§ DATA RECORDS
(* ===== verification/DelegationEndBlock.v ===== *)
(** * Completing undelegations and native restaking (x/delegation)

    keeper/abci.go: at the end of a block the completable undelegations are
    paid out, each in its own cached context.  keeper/
    update_native_restaking_balance.go: a change of the balance of a native
    restaking token is a virtual deposit, or a slash of the withdrawable
    amount, then of the pending undelegations, then of the delegated shares. *)

From S2P Require Import Prelude Errors Sdk RefSdk KVStore Epochs Shares DelegationTypes Assets.
From S2P Require Import DelegationStore UndelegationStore Delegation.

Definition MaxSlashProportion : Z := 1.

Section Keeper.
Context {sdk : Sdk} {B X : Type} {bk : BankKeeper B error} {kp : Keepers X}.
Abbreviation W := (World B X).

(** ** EndBlock *)

(** What a completed record changes in the delegation of its staker. *)
Definition completion_delta (record : UndelegationRecord) : DeltaDelegationAmounts :=
  let neg := Some (- ur_Amount record) in
  {| dda_UndelegatableShare := None; dda_RewardUndelegatableShare := None;
     dda_PendingUndelegationAmount := if ur_RewardAsset record then None else neg;
     dda_RewardPendingUndelegationAmount := if ur_RewardAsset record then neg else None |}.

(** [sdk.NewCoin] panics on a negative amount. *)
Definition pay_staker (record : UndelegationRecord) : M W error unit :=
  if ur_RewardAsset record then on_ext (CompleteRewardUndelegation record)
  else if bool_decide (ur_AssetId record = ImuachainAssetID) then
    parsed ← lift_result (ParseID (ur_StakerId record));
    match hexutil_Decode parsed.1 with
    | None => fail ErrLibrary
    | Some stakerAddr =>
        if ur_ActualCompletedAmount record <? 0 then panic
        else on_bank (bank_UndelegateCoinsFromModuleToAccount DelegatedPoolName stakerAddr
                        ImuachainAssetDenom (ur_ActualCompletedAmount record))
    end
  else
    _ ← on_assets (UpdateStakerAssetState (ur_StakerId record) (ur_AssetId record) {|
          dsa_TotalDepositAmount := None;
          dsa_WithdrawableAmount := Some (ur_ActualCompletedAmount record);
          dsa_PendingUndelegationAmount := Some (- ur_Amount record) |});
    mret tt.

Definition complete_record (record : UndelegationRecord) : M W error unit :=
  match AccAddressFromBech32 (ur_OperatorAddr record) with
  | None => panic
  | Some operatorAccAddress =>
      _ ← on_delegation (UpdateDelegationState (ur_StakerId record) (ur_AssetId record)
            (ur_OperatorAddr record) (completion_delta record));
      _ ← pay_staker record;
      _ ← on_assets (UpdateOperatorAssetState operatorAccAddress (ur_AssetId record) {|
            doa_TotalAmount := None;
            doa_PendingUndelegationAmount := Some (- ur_Amount record);
            doa_TotalShare := None; doa_OperatorShare := None |});
      on_delegation (DeleteUndelegationRecord record)
  end.

(** Errors are logged; a record that fails stays in the queue. *)
Definition EndBlock : M W error unit :=
  log_and_continue (
    epochs ← gets (λ w, ext_epochs (w_ext w));
    records ← on_delegation (GetCompletableUndelegations epochs true);
    for_each records (λ record, log_and_continue (cached (complete_record record)))).

(** ** Native restaking balance *)

(** The callback that slashes the pending undelegations; the captured variable
    is [pendingSlashAmount]. *)
Definition slash_undelegation (stakerID assetID : string) (_ : string)
    (undelegation : UndelegationRecord) : M (W * Int) error (bool * UndelegationRecord) :=
  slashAmount ← gets snd;
  let pendingSlashAmount := slashAmount - ur_ActualCompletedAmount undelegation in
  _ ← modify (λ s, (s.1, pendingSlashAmount));
  let slashAmount := if 0 <? pendingSlashAmount then ur_ActualCompletedAmount undelegation
                     else slashAmount in
  _ ← on_fst (on_assets (UpdateStakerAssetState stakerID assetID {|
        dsa_TotalDepositAmount := Some (- slashAmount); dsa_WithdrawableAmount := None;
        dsa_PendingUndelegationAmount := None |}));
  mret (pendingSlashAmount <=? 0,
    {| ur_StakerId := ur_StakerId undelegation; ur_AssetId := ur_AssetId undelegation;
       ur_OperatorAddr := ur_OperatorAddr undelegation; ur_TxHash := ur_TxHash undelegation;
       ur_BlockNumber := ur_BlockNumber undelegation;
       ur_CompletedEpochIdentifier := ur_CompletedEpochIdentifier undelegation;
       ur_CompletedEpochNumber := ur_CompletedEpochNumber undelegation;
       ur_UndelegationId := ur_UndelegationId undelegation;
       ur_Amount := ur_Amount undelegation;
       ur_ActualCompletedAmount := ur_ActualCompletedAmount undelegation - slashAmount;
       ur_InstantUnbonding := ur_InstantUnbonding undelegation;
       ur_ApplySlash := ur_ApplySlash undelegation;
       ur_InstantPenaltyAmount := ur_InstantPenaltyAmount undelegation;
       ur_RewardAsset := ur_RewardAsset undelegation;
       ur_RewardUndelegations := ur_RewardUndelegations undelegation |}).

(** The callback that slashes the delegated shares. *)
Definition slash_delegation (stakerID assetID : string) (slashProportion : LegacyDec)
    (keys : SingleDelegationInfoReq) (delegationAmount : DelegationAmounts)
    : M (W * Int) error bool :=
  match AccAddressFromBech32 (sdr_OperatorAddr keys) with
  | None => fail ErrLibrary
  | Some opAccAddr =>
      prevAssetState ← on_fst (on_assets (GetOperatorSpecifiedAssetInfo opAccAddr assetID));
      preDelegationState ← on_fst (on_delegation
        (GetSingleDelegationInfo stakerID assetID (sdr_OperatorAddr keys)));
      preDelegatedAmount ← lift_result (TokensFromShares (da_UndelegatableShare preDelegationState)
        (oa_TotalShare prevAssetState) (oa_TotalAmount prevAssetState));
      let slashShare := dec_Mul (da_UndelegatableShare delegationAmount) slashProportion in
      actualSlashAmount ← on_fst (RemoveShare false false opAccAddr stakerID assetID slashShare);
      _ ← on_fst (on_assets (UpdateStakerAssetState stakerID assetID {|
            dsa_TotalDepositAmount := Some (- actualSlashAmount); dsa_WithdrawableAmount := None;
            dsa_PendingUndelegationAmount := None |}));
      _ ← on_fst (on_ext (AfterNSTDelegationSlashed stakerID assetID opAccAddr
            preDelegatedAmount prevAssetState));
      _ ← modify (λ s, (s.1, s.2 - actualSlashAmount));
      mret false
  end.

(** [min(pendingSlashAmount / totalDelegatedAmount, MaxSlashProportion)] *)
Definition slash_proportion (pendingSlashAmount totalDelegatedAmount : Int) : LegacyDec :=
  let p := dec_Quo (dec_of_int pendingSlashAmount) (dec_of_int totalDelegatedAmount) in
  if dec_of_int MaxSlashProportion <? p then dec_of_int MaxSlashProportion else p.

Definition UpdateNSTBalance (stakerID assetID : string) (amount : Int) : M W error unit :=
  if 0 <? amount then
    _ ← on_assets (UpdateStakerAssetState stakerID assetID {|
          dsa_TotalDepositAmount := Some amount; dsa_WithdrawableAmount := Some amount;
          dsa_PendingUndelegationAmount := None |});
    on_assets (UpdateStakingAssetTotalAmount assetID (Some amount))
  else if amount <? 0 then
    assetInfo ← staker_asset_info stakerID assetID;
    let rest := - amount - sa_WithdrawableAmount assetInfo in
    let slashFromWithdrawable := if 0 <? rest then sa_WithdrawableAmount assetInfo
                                 else - amount in
    let pendingSlashAmount := if 0 <? rest then rest else 0 in
    _ ← on_assets (UpdateStakerAssetState stakerID assetID {|
          dsa_TotalDepositAmount := Some (- slashFromWithdrawable);
          dsa_WithdrawableAmount := Some (- slashFromWithdrawable);
          dsa_PendingUndelegationAmount := None |});
    pendingSlashAmount ←
      (if 0 <? pendingSlashAmount
       then with_var pendingSlashAmount
              (IterateUndelegationsByStakerAndAsset (λ s, w_delegation s.1)
                 (λ d s, (put_delegation d s.1, s.2)) stakerID assetID true
                 (slash_undelegation stakerID assetID))
       else mret pendingSlashAmount);
    if 0 <? pendingSlashAmount then
      totalDelegatedAmount ← TotalDelegatedAmountForStakingAsset stakerID assetID;
      if negb (totalDelegatedAmount =? 0) then
        _ ← with_var pendingSlashAmount
              (IterateDelegationsForStakerAndAsset (λ s, w_delegation s.1)
                 (slash_delegation stakerID assetID
                    (slash_proportion pendingSlashAmount totalDelegatedAmount))
                 stakerID assetID);
        mret tt
      else mret tt
    else mret tt
  else mret tt.
End Keeper.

§ WHAT YOU WILL DO
Only lines holding the word "parsed" belong in the answer; copy all of them from the records.

§ PROBLEM SOLUTION
    parsed ← lift_result (ParseID (ur_StakerId record));
    match hexutil_Decode parsed.1 with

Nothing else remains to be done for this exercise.